Data section:
(** * Credential vault of the Alma order extension

    A shallow embedding of the credential-protection code of the extension
    (src/options.js and src/background.js): the base64url helpers, the
    persisted key-value record in [chrome.storage.local], the in-memory
    [CONFIG] of the service worker, and the handlers that set the password,
    save, unlock, auto-unlock, lock and clear the API key.

    JavaScript strings are modelled as [string] (sequences of 8-bit code
    units), [Uint8Array]s as [list byte], JavaScript numbers that hold counts
    as [Z].  The browser's WebCrypto and text codecs are an interface
    ([Platform]) with the laws the handlers rely on; the browser's [btoa] and
    [atob] are written out. *)

From Stdlib Require Import List String Ascii ZArith Lia ZifyNat Bool Arith.
From Stdlib.Strings Require Import Byte.
Import ListNotations.

Local Open Scope string_scope.
Local Open Scope list_scope.

(** ** Option as the exception monad: [None] is a thrown exception. *)

Definition bind {A B : Type} (m : option A) (k : A -> option B) : option B :=
  match m with
  | Some a => k a
  | None => None
  end.

Notation "'let?' x ':=' m 'in' k" := (bind m (fun x => k))
  (at level 10, x name, m at level 100, k at level 200).

(** ** Base64: the browser's [btoa] and [atob] *)

Module Base64.

(** Six bits, most significant first. *)
Definition sextet : Type := (bool * bool * bool * bool * bool * bool)%type.

Definition alphabet : list ascii :=
  list_ascii_of_string
    "ABCDEFGHIJKLMNOPQRSTUVWXYZabcdefghijklmnopqrstuvwxyz0123456789+/".

Definition sextet_index (s : sextet) : nat :=
  let '(b5, b4, b3, b2, b1, b0) := s in
  32 * Nat.b2n b5 + 16 * Nat.b2n b4 + 8 * Nat.b2n b3
  + 4 * Nat.b2n b2 + 2 * Nat.b2n b1 + Nat.b2n b0.

Definition index_sextet (n : nat) : sextet :=
  (Nat.testbit n 5, Nat.testbit n 4, Nat.testbit n 3,
   Nat.testbit n 2, Nat.testbit n 1, Nat.testbit n 0).

Definition encode_sextet (s : sextet) : ascii :=
  nth (sextet_index s) alphabet "A"%char.

Fixpoint index_of (c : ascii) (l : list ascii) : option nat :=
  match l with
  | [] => None
  | x :: r => if Ascii.eqb c x then Some 0 else option_map S (index_of c r)
  end.

Definition decode_char (c : ascii) : option sextet :=
  option_map index_sextet (index_of c alphabet).

(** One, two and three input bytes give two, three and four characters. *)
Definition encode1 (a : ascii) : list ascii :=
  let '(Ascii a0 a1 a2 a3 a4 a5 a6 a7) := a in
  [encode_sextet (a7, a6, a5, a4, a3, a2);
   encode_sextet (a1, a0, false, false, false, false)].

Definition encode2 (a b : ascii) : list ascii :=
  let '(Ascii a0 a1 a2 a3 a4 a5 a6 a7) := a in
  let '(Ascii b0 b1 b2 b3 b4 b5 b6 b7) := b in
  [encode_sextet (a7, a6, a5, a4, a3, a2);
   encode_sextet (a1, a0, b7, b6, b5, b4);
   encode_sextet (b3, b2, b1, b0, false, false)].
(** * Type-metadata layout, lookup and reference emission (lib/IRGen/GenMeta.cpp)

    A shallow embedding of the metadata subsystem of the IR generator:
    the override-compatibility check, the metadata searchers, the
    generic-template builder, the class-metadata builder's final
    overriders and the metadata-reference visitor. *)

From Stdlib Require Import ZArith Lia List Bool.
From stdpp Require Import base decidable option list gmap strings.

Local Open Scope Z_scope.
Set Warnings "-register-all".

(** ** The part of the AST the code reads *)

Inductive DeclKind := Class | Struct | Enum | Protocol.

(** A nominal type declaration, reduced to what GenMeta.cpp asks of it.
    [declId] stands for the address of the declaration node. *)
Record NominalTypeDecl := mkNominalTypeDecl {
  declId : positive;
  getKind : DeclKind;
  hasClangNode : bool;
  isObjC : bool;
  (** [getGenericParamsOfContext]: the archetypes of the generic clause, if any *)
  getGenericParamsOfContext : option (list positive);
  (** [getDeclContext()->isTypeContext()] *)
  isNestedInType : bool
}.

(** Canonical types.  A tuple field is a (name, type) pair; the empty
    name is an absent label ([TupleTypeElt::hasName]). *)
Inductive CanType : Type :=
| BuiltinIntegerType (numBits : Z)
| BuiltinFloatType (fpKind : nat)
| BuiltinRawPointerType
| BuiltinObjectPointerType
| BuiltinObjCPointerType
| BuiltinVectorType (elt : CanType) (numElts : nat)
| NominalType (decl : NominalTypeDecl)
| BoundGenericType (decl : NominalTypeDecl) (replacements : list CanType)
| TupleType (fields : list (string * CanType))
| FunctionType (input result : CanType)
| PolymorphicFunctionType (input result : CanType)
| GenericFunctionType (input result : CanType)
| ArrayType (base : CanType) (size : Z)
| MetaTypeType (instance : CanType)
| ModuleType (module : positive)
| ProtocolCompositionType (protocols : list CanType)
| ReferenceStorageType (referent : CanType)
| ArchetypeType (archetype : positive)
| GenericTypeParamType (depth index : nat)
| DependentMemberType (base : CanType) (name : string)
| LValueType (object : CanType).

Lemma DeclKind_eq_dec (a b : DeclKind) : {a = b} + {a <> b}.
Proof. decide equality. Defined.

Lemma NominalTypeDecl_eq_dec (a b : NominalTypeDecl) : {a = b} + {a <> b}.
Proof.
  decide equality; try apply Bool.bool_dec; try apply Pos.eq_dec;
    try apply DeclKind_eq_dec.
  decide equality. apply List.list_eq_dec, Pos.eq_dec.
Defined.

(** Identity of canonical types ([CanType::operator==]): canonical types
    are uniqued, so pointer equality is structural equality. *)
Fixpoint CanType_eq_dec (a b : CanType) {struct a} : {a = b} + {a <> b}.
Proof.
  decide equality;
    try apply Z.eq_dec; try apply Nat.eq_dec; try apply Pos.eq_dec;
    try apply String.string_dec; try apply NominalTypeDecl_eq_dec;
    try (apply List.list_eq_dec; apply CanType_eq_dec).
  apply List.list_eq_dec. intros [n1 t1] [n2 t2].
  destruct (String.string_dec n1 n2) as [->|Hn]; [|right; congruence].
  destruct (CanType_eq_dec t1 t2) as [->|Ht]; [left; reflexivity|right; congruence].
Defined.

Definition sameType (a b : CanType) : bool :=
  if CanType_eq_dec a b then true else false.


(** Assertions ([assert], [cast<>], [llvm_unreachable]) abort code
    generation: a computation that can hit one returns [option], and
    [None] is the abort. *)
Definition llvm_assert (b : bool) : option unit :=
  if b then Some tt else None.

Inductive ExplosionKind := Minimal | Maximal.

(** What a declaration's enclosing context is. *)
Inductive DeclContext :=
| NominalContext (d : NominalTypeDecl)
| ExtensionContext (extended : NominalTypeDecl)
| FileContext.

(** [dyn_cast<ClassDecl>(ctx)] *)
Definition dyn_cast_ClassDecl (ctx : DeclContext) : option NominalTypeDecl :=
  match ctx with
  | NominalContext d => match getKind d with Class => Some d | _ => None end
  | _ => None
  end.

(** A function declaration; [funcId] stands for the node's address. *)
Inductive FuncDecl := mkFuncDecl {
  funcId : positive;
  getDeclContext : DeclContext;
  getType : CanType;
  funcHasClangNode : bool;
  getOverriddenDecl : option FuncDecl
}.

(** A reference to a function at an explosion and uncurry level. *)
Record FunctionRef := mkFunctionRef {
  getDecl : FuncDecl;
  getExplosionLevel : ExplosionKind;
  getUncurryLevel : Z
}.

Definition ExplosionKind_eqb (a b : ExplosionKind) : bool :=
  match a, b with
  | Minimal, Minimal | Maximal, Maximal => true
  | _, _ => false
  end.

(** [FunctionRef::operator==]; declarations are compared by address. *)
Definition FunctionRef_eqb (a b : FunctionRef) : bool :=
  Pos.eqb (funcId (getDecl a)) (funcId (getDecl b))
  && ExplosionKind_eqb (getExplosionLevel a) (getExplosionLevel b)
  && Z.eqb (getUncurryLevel a) (getUncurryLevel b).

(** LLVM types and constants, kept symbolic. *)

Inductive LLVMType :=
| TypeMetadataPtrTy
| TypeMetadataPatternPtrTy
| WitnessTablePtrTy
| Int8PtrTy
| SizeTy
| IntPtrTy
| Int32Ty
| Int16Ty
| MetadataKindTy
| VoidTy
| PointerTo (t : LLVMType)
| ArrayTy (elt : LLVMType) (n : Z)
| StructTy (elts : list LLVMType)
| FunctionTy (result : LLVMType) (args : list LLVMType).

(** A fill operation of a metadata template. *)
Record FillOp := mkFillOp {
  FromIndex : Z;
  ToIndex : Z
}.

Inductive MetadataKind := MK_Class | MK_Struct | MK_Enum | MK_Existential.

Inductive Constant :=
| ConstantInt (ty : LLVMType) (value : Z)
| ConstantPointerNull (ty : LLVMType)
| ConstantArray (eltTy : LLVMType) (elts : list Constant)
| ConstantStruct (elts : list Constant)
| ConstantPtrToInt (c : Constant) (ty : LLVMType)
| ConstantAdd (a b : Constant)
| ConstantInBoundsGEP (c : Constant) (indices : list Z)
| MetadataKindConstant (kind : MetadataKind)
| AddrOfTypeMetadata (type : CanType) (isIndirect isPattern : bool)
| AddrOfObjCClass (cls : positive)
| AddrOfMetaclassObject (cls : positive)
| AddrOfValueWitnessTable (type : CanType)
| AddrOfDestructor (cls : positive)
| AddrOfFunction (fn : FunctionRef)
| AddrOfGlobalString (s : string)
| EmptyTupleMetadata
| ObjCEmptyCachePtr
| ObjCEmptyVTablePtr
| ClassPrivateData (cls : positive)
| ValueWitnessTable (type : CanType)
(** The function [emitFillFunction] emits: its fill operations and, with
    a dependent value witness table, the table's slot and the address
    point it initialises from. *)
| FillFunction (ops : list FillOp) (dependentVWT : option (Z * Z)).
(* ===== verification/Sha256.v ===== *)
(** * crypto/sha256 and encoding/hex, the two standard-library functions
    internal/names uses (FIPS 180-4), on bytes as integers 0..255 *)
From S2P Require Import Prelude.

Module Sha256.
Local Open Scope Z_scope.

Definition w32 (x : Z) : Z := Z.land x 4294967295.
Definition add32 (x y : Z) : Z := w32 (x + y).
Definition rotr (n x : Z) : Z := Z.lor (Z.shiftr x n) (w32 (Z.shiftl x (32 - n))).
Definition ch (x y z : Z) : Z := Z.lxor (Z.land x y) (Z.land (Z.lxor x 4294967295) z).
Definition maj (x y z : Z) : Z := Z.lxor (Z.land x y) (Z.lxor (Z.land x z) (Z.land y z)).
Definition bsig0 (x : Z) : Z := Z.lxor (rotr 2 x) (Z.lxor (rotr 13 x) (rotr 22 x)).
Definition bsig1 (x : Z) : Z := Z.lxor (rotr 6 x) (Z.lxor (rotr 11 x) (rotr 25 x)).
Definition ssig0 (x : Z) : Z := Z.lxor (rotr 7 x) (Z.lxor (rotr 18 x) (Z.shiftr x 3)).
Definition ssig1 (x : Z) : Z := Z.lxor (rotr 17 x) (Z.lxor (rotr 19 x) (Z.shiftr x 10)).

(** The standard's constants: the first 32 bits of the fractional parts of the
    square and cube roots of the first primes. *)
Definition is_prime (n : Z) : bool := forallb (fun d => negb (n mod d =? 0)) (map Z.of_nat (seq 2 (Z.to_nat n - 2))).
Definition primes_below (n : nat) : list Z := List.filter is_prime (map Z.of_nat (seq 2 (n - 2))).

(** The integer cube root of [n], bit by bit from bit [bits - 1]. *)
Fixpoint cube_root (bits : nat) (r n : Z) : Z :=
  match bits with
  | O => r
  | S b => let t := r + 2 ^ Z.of_nat b in cube_root b (if t * t * t <=? n then t else r) n
  end.

Definition initial_hash : list Z := Eval vm_compute in map (fun p => w32 (Z.sqrt (p * 2 ^ 64))) (primes_below 20).
Definition round_constants : list Z := Eval vm_compute in map (fun p => w32 (cube_root 36 0 (p * 2 ^ 96))) (primes_below 312).

(** The message schedule, newest word first. *)
Definition next_word (ws : list Z) : Z :=
  add32 (add32 (ssig1 (nth 1 ws 0)) (nth 6 ws 0)) (add32 (ssig0 (nth 14 ws 0)) (nth 15 ws 0)).

Fixpoint extend (n : nat) (ws : list Z) : list Z :=
  match n with O => ws | S n => extend n (next_word ws :: ws) end.

Definition step (h : list Z) (kw : Z * Z) : list Z :=
  match h with
  | [a; b; c; d; e; f; g; hh] =>
      let t1 := add32 (add32 hh (bsig1 e)) (add32 (ch e f g) (add32 kw.1 kw.2)) in
      let t2 := add32 (bsig0 a) (maj a b c) in
      [add32 t1 t2; a; b; c; add32 d t1; e; f; g]
  | _ => h
  end.

Definition compress (h block : list Z) : list Z :=
  let ws := rev (extend 48 (rev block)) in
  zip_with add32 h (fold_left step (zip round_constants ws) h).

Definition be32 (bs : list Z) : Z := fold_left (fun acc b => 256 * acc + b) bs 0.

Fixpoint words (n : nat) (bs : list Z) : list Z :=
  match n with O => [] | S n => be32 (take 4 bs) :: words n (drop 4 bs) end.

Definition to_be (n : nat) (x : Z) : list Z :=
  map (fun i => Z.land (Z.shiftr x (8 * Z.of_nat i)) 255) (rev (seq 0 n)).

Definition pad (bs : list Z) : list Z :=
  let l := Z.of_nat (length bs) in
  bs ++ [128] ++ replicate (Z.to_nat ((55 - l) mod 64)) 0 ++ to_be 8 (8 * l).

Fixpoint blocks (n : nat) (h bs : list Z) : list Z :=
  match n with
  | O => h
  | S n => blocks n (compress h (words 16 (take 64 bs))) (drop 64 bs)
  end.

(** [sha256.Sum256]. *)
Definition sum256 (bs : list Z) : list Z :=
  let p := pad bs in
  concat (map (to_be 4) (blocks (Nat.div (length p) 64) initial_hash p)).

Definition hex_digit (d : Z) : ascii :=
  ascii_of_N (Z.to_N (if d <? 10 then 48 + d else 87 + d)).

(** [hex.EncodeToString]. *)
Fixpoint hex (bs : list Z) : string :=
  match bs with
  | [] => EmptyString
  | b :: bs => String (hex_digit (Z.shiftr b 4)) (String (hex_digit (Z.land b 15)) (hex bs))
  end.

Definition bytes_of (s : string) : list Z :=
  map (fun c => Z.of_N (N_of_ascii c)) (String.list_ascii_of_string s).

(** [hex.EncodeToString(sha256.Sum256([]byte(s))[:])]. *)
Definition sum_hex (s : string) : string := hex (sum256 (bytes_of s)).

Example sum_abc : sum_hex "abc" = "ba7816bf8f01cfea414140de5dae2223b00361a396177a9cb410ff61f20015ad"%string.
Proof. vm_compute. reflexivity. Qed.
Example sum_empty : sum_hex "" = "e3b0c44298fc1c149afbf4c8996fb92427ae41e4649b934ca495991b7852b855"%string.
Proof. vm_compute. reflexivity. Qed.

(** ** Shape: eight words of four bytes, two hexadecimal digits each *)

Definition is_hex_digit (c : ascii) : bool :=
  let n := N_of_ascii c in
  ((48 <=? n) && (n <=? 57) || (97 <=? n) && (n <=? 102))%N.

Lemma length_hex bs : String.length (hex bs) = (2 * length bs)%nat.
Proof. induction bs as [|b bs IH]; cbn; [done|]. rewrite IH. lia. Qed.

Lemma length_step h kw : length h = 8%nat → length (step h kw) = 8%nat.
Proof. by destruct h as [|a[|b[|c[|d[|e[|f[|g[|i[|]]]]]]]]]. Qed.

Lemma length_compress h b : length h = 8%nat → length (compress h b) = 8%nat.
Proof.
  intros Hh. unfold compress. rewrite length_zip_with, Hh.
  assert (∀ kws h, length h = 8%nat → length (fold_left step kws h) = 8%nat) as Hf.
  { induction kws; cbn; [done|]. intros. apply IHkws. by apply length_step. }
  by rewrite Hf.
Qed.

Lemma length_blocks n h bs : length h = 8%nat → length (blocks n h bs) = 8%nat.
Proof. revert h bs. induction n; cbn; [done|]. intros. apply IHn. by apply length_compress. Qed.

Lemma length_to_be n x : length (to_be n x) = n.
Proof. unfold to_be. by rewrite length_map, length_rev, length_seq. Qed.

Lemma length_sum256 bs : length (sum256 bs) = 32%nat.
Proof.
  unfold sum256. rewrite length_concat, map_map.
  rewrite (map_ext _ (fun _ => 4%nat)) by (intros; apply length_to_be).
  assert (∀ l : list Z, sum_list (map (fun _ => 4%nat) l) = (4 * length l)%nat) as ->.
  { induction l; cbn; lia. }
  by rewrite length_blocks.
Qed.

Lemma length_sum_hex s : String.length (sum_hex s) = 64%nat.
Proof. unfold sum_hex. by rewrite length_hex, length_sum256. Qed.

Definition is_byte (b : Z) : Prop := 0 <= b < 256.

Lemma hex_digit_ok d : 0 <= d < 16 → is_hex_digit (hex_digit d) = true.
Proof.
  intros Hd.
  assert (d ∈ map Z.of_nat (seq 0 16)) as Hin.
  { rewrite list_elem_of_In, in_map_iff. exists (Z.to_nat d). rewrite in_seq. lia. }
  revert Hin. generalize d. apply Forall_forall. vm_compute. repeat constructor.
Qed.

Lemma to_be_bytes n x : Forall is_byte (to_be n x).
Proof.
  apply Forall_forall. intros b. unfold to_be. rewrite list_elem_of_In, in_map_iff.
  intros (i & <- & _). unfold is_byte. change 255 with (Z.ones 8).
  rewrite Z.land_ones by lia. apply Z.mod_pos_bound. lia.
Qed.

Lemma sum256_bytes bs : Forall is_byte (sum256 bs).
Proof.
  unfold sum256. apply Forall_concat, Forall_fmap, Forall_forall. intros. apply to_be_bytes.
Qed.

Lemma hex_digits bs :
  Forall is_byte bs → Forall (fun c => is_hex_digit c = true) (String.list_ascii_of_string (hex bs)).
Proof.
  induction 1 as [|b bs Hb _ IH]; cbn; [done|].
  unfold is_byte in Hb. repeat constructor; [| |done]; apply hex_digit_ok.
  - rewrite Z.shiftr_div_pow2 by lia. split; [apply Z.div_pos; lia|].
    apply Z.div_lt_upper_bound; lia.
  - change 15 with (Z.ones 4). rewrite Z.land_ones by lia. apply Z.mod_pos_bound. lia.
Qed.

Lemma sum_hex_digits s :
  Forall (fun c => is_hex_digit c = true) (String.list_ascii_of_string (sum_hex s)).
Proof. apply hex_digits, sum256_bytes. Qed.

End Sha256.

Task instructions: Please set down again, word for word, only the lines from the start of the entries through the line with "Local Open Scope string_scope.", both ends included.

Worked solution:
(** * Credential vault of the Alma order extension

    A shallow embedding of the credential-protection code of the extension
    (src/options.js and src/background.js): the base64url helpers, the
    persisted key-value record in [chrome.storage.local], the in-memory
    [CONFIG] of the service worker, and the handlers that set the password,
    save, unlock, auto-unlock, lock and clear the API key.

    JavaScript strings are modelled as [string] (sequences of 8-bit code
    units), [Uint8Array]s as [list byte], JavaScript numbers that hold counts
    as [Z].  The browser's WebCrypto and text codecs are an interface
    ([Platform]) with the laws the handlers rely on; the browser's [btoa] and
    [atob] are written out. *)

From Stdlib Require Import List String Ascii ZArith Lia ZifyNat Bool Arith.
From Stdlib.Strings Require Import Byte.
Import ListNotations.

Local Open Scope string_scope.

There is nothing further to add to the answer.